(Beginning of WORKING DATA)
Lemma mine_block_indexed g b now txs outcome b' :
  node_wf g b → txs_ok txs → bk_best_number b < u64_max → bk_transaction_block_keeper b = None →
  NoDup (hash <$> txs) → Z.of_nat (length txs) ≤ u64_max → do_mine_block b now txs = Some (outcome, b') →
  ∃ hd, let block := mkBlock hd ((λ ptx, transaction (pending_transaction ptx)) <$> included outcome) in
    blocks (bk_storage b') !! bk_best_hash b' = Some block ∧ block_indexed b' (bk_best_hash b') block ∧
    included outcome `sublist_of` txs.
Proof.
  intros [Hg Hchain Hst Hgl Hhd] Htxs Hbest Hkeep Hnd Hlen. unfold do_mine_block.
  destruct (states_kept b Hst) as (states & -> & _). cbn [mbind option_bind].
  destruct (next_timestamp (bk_time b) now) as [[time ts]|]; [|done]. cbn [mbind option_bind].
  rewrite next_number by done.
  destruct (@execute_total _ _ (backend_validator b) _ _
    (executor_for b (inner (bk_db b)) (env_at (mining_env b) ts) txs))
    as (os & x' & res & -> & _ & _ & Hos & Hblock & _); [done|apply max_blob_gas_nonneg| |by intros _|].
  { apply (Forall_impl _ _ _ Htxs). by intros ptx [? _]. }
  cbn [mbind option_bind]. destruct Hblock as (Hinc & _ & Hbody & Hinfo & Hindex & Hrec & _).
  destruct (negb _); [done|]. intros [= <- <-]. exists (bi_header (ex_block res)). cbn zeta.
  cbn [included bk_storage bk_best_hash]. unfold keep_transactions. rewrite Hkeep.
  unfold bk_best_hash, store_block. cbn [bk_storage best_hash blocks transactions].
  set (h := header_hash (bi_header (ex_block res))). cbn in Hos.
  assert (Hsub : included_of os `sublist_of` txs) by (rewrite <- Hos; apply included_sublist).
  assert (Hwf : Forall (λ ptx, pending_wf (pending_transaction ptx)) (included_of os)).
  { apply included_sub. rewrite Hos. apply (Forall_impl _ _ _ Htxs). by intros ptx [_ ?]. }
  split_and!; [by rewrite Hbody, Hinc, lookup_insert_eq| |by rewrite Hinc].
  intros i t. cbn [body_transactions]. rewrite Hinc, list_lookup_fmap. intros (ptx & Hptx & ->)%fmap_Some.
  pose proof (body_hashes (included_of os) Hwf) as Hbh.
  assert (maybe_hash (transaction (pending_transaction ptx)) = hash ptx) as Ht.
  { apply (f_equal (.!! i)) in Hbh. rewrite !list_lookup_fmap, Hptx in Hbh. by injection Hbh. }
  rewrite Ht. destruct (insert_mined_lookup h (bk_best_number b + 1)
    (zip (bi_transactions (ex_block res)) (bi_receipts (ex_block res))) (transactions (bk_storage b)) (hash ptx))
    as [Hi _].
  assert (Hzip : ti_hash ∘ fst <$> zip (bi_transactions (ex_block res)) (bi_receipts (ex_block res)) =
    hash <$> included_of os).
  { rewrite list_fmap_compose, fst_zip; [done|]. rewrite Hrec, <- (length_fmap ti_hash), Hinfo. by rewrite length_fmap. }
  rewrite Hzip in Hi. destruct Hi as (p & Hp & Hpt & Hm).
  { by eapply list_elem_of_fmap_2, list_elem_of_lookup_2. }
  cbn [bk_storage transactions]. eexists. split; [exact Hm|]. cbn. split_and!; [done|done|].
  apply list_elem_of_lookup_1 in Hp as [j Hj].
  assert (hash <$> included_of os !! j = Some (hash ptx)) as Hjh.
  { rewrite <- list_lookup_fmap, <- Hzip, list_lookup_fmap, Hj. cbn. by rewrite Hpt. }
  assert (j = i) as ->.
  { eapply (NoDup_lookup (hash <$> included_of os)); [|by rewrite list_lookup_fmap|by rewrite list_lookup_fmap, Hptx].
    eapply sublist_NoDup; [exact Hnd|by apply fmap_sublist]. }
  apply zip_lookup in Hj as [Hj _]. rewrite (Hindex _ _ Hj). apply wrap_u64_small.
  apply lookup_lt_Some in Hptx. apply sublist_length in Hsub. unfold in_u64. lia.
Qed.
(End of WORKING DATA)
**INSTRUCTIONS FOR THE TASK**. Retype every record exactly, omitting nothing.

**ANSWER SECTION**.
Lemma mine_block_indexed g b now txs outcome b' :
  node_wf g b → txs_ok txs → bk_best_number b < u64_max → bk_transaction_block_keeper b = None →
  NoDup (hash <$> txs) → Z.of_nat (length txs) ≤ u64_max → do_mine_block b now txs = Some (outcome, b') →
  ∃ hd, let block := mkBlock hd ((λ ptx, transaction (pending_transaction ptx)) <$> included outcome) in
    blocks (bk_storage b') !! bk_best_hash b' = Some block ∧ block_indexed b' (bk_best_hash b') block ∧
    included outcome `sublist_of` txs.
Proof.
  intros [Hg Hchain Hst Hgl Hhd] Htxs Hbest Hkeep Hnd Hlen. unfold do_mine_block.
  destruct (states_kept b Hst) as (states & -> & _). cbn [mbind option_bind].
  destruct (next_timestamp (bk_time b) now) as [[time ts]|]; [|done]. cbn [mbind option_bind].
  rewrite next_number by done.
  destruct (@execute_total _ _ (backend_validator b) _ _
    (executor_for b (inner (bk_db b)) (env_at (mining_env b) ts) txs))
    as (os & x' & res & -> & _ & _ & Hos & Hblock & _); [done|apply max_blob_gas_nonneg| |by intros _|].
  { apply (Forall_impl _ _ _ Htxs). by intros ptx [? _]. }
  cbn [mbind option_bind]. destruct Hblock as (Hinc & _ & Hbody & Hinfo & Hindex & Hrec & _).
  destruct (negb _); [done|]. intros [= <- <-]. exists (bi_header (ex_block res)). cbn zeta.
  cbn [included bk_storage bk_best_hash]. unfold keep_transactions. rewrite Hkeep.
  unfold bk_best_hash, store_block. cbn [bk_storage best_hash blocks transactions].
  set (h := header_hash (bi_header (ex_block res))). cbn in Hos.
  assert (Hsub : included_of os `sublist_of` txs) by (rewrite <- Hos; apply included_sublist).
  assert (Hwf : Forall (λ ptx, pending_wf (pending_transaction ptx)) (included_of os)).
  { apply included_sub. rewrite Hos. apply (Forall_impl _ _ _ Htxs). by intros ptx [_ ?]. }
  split_and!; [by rewrite Hbody, Hinc, lookup_insert_eq| |by rewrite Hinc].
  intros i t. cbn [body_transactions]. rewrite Hinc, list_lookup_fmap. intros (ptx & Hptx & ->)%fmap_Some.
  pose proof (body_hashes (included_of os) Hwf) as Hbh.
  assert (maybe_hash (transaction (pending_transaction ptx)) = hash ptx) as Ht.
  { apply (f_equal (.!! i)) in Hbh. rewrite !list_lookup_fmap, Hptx in Hbh. by injection Hbh. }
  rewrite Ht. destruct (insert_mined_lookup h (bk_best_number b + 1)
    (zip (bi_transactions (ex_block res)) (bi_receipts (ex_block res))) (transactions (bk_storage b)) (hash ptx))
    as [Hi _].
  assert (Hzip : ti_hash ∘ fst <$> zip (bi_transactions (ex_block res)) (bi_receipts (ex_block res)) =
    hash <$> included_of os).
  { rewrite list_fmap_compose, fst_zip; [done|]. rewrite Hrec, <- (length_fmap ti_hash), Hinfo. by rewrite length_fmap. }
  rewrite Hzip in Hi. destruct Hi as (p & Hp & Hpt & Hm).
  { by eapply list_elem_of_fmap_2, list_elem_of_lookup_2. }
  cbn [bk_storage transactions]. eexists. split; [exact Hm|]. cbn. split_and!; [done|done|].
  apply list_elem_of_lookup_1 in Hp as [j Hj].
  assert (hash <$> included_of os !! j = Some (hash ptx)) as Hjh.
  { rewrite <- list_lookup_fmap, <- Hzip, list_lookup_fmap, Hj. cbn. by rewrite Hpt. }
  assert (j = i) as ->.
  { eapply (NoDup_lookup (hash <$> included_of os)); [|by rewrite list_lookup_fmap|by rewrite list_lookup_fmap, Hptx].
    eapply sublist_NoDup; [exact Hnd|by apply fmap_sublist]. }
  apply zip_lookup in Hj as [Hj _]. rewrite (Hindex _ _ Hj). apply wrap_u64_small.
  apply lookup_lt_Some in Hptx. apply sublist_length in Hsub. unfold in_u64. lia.
Qed.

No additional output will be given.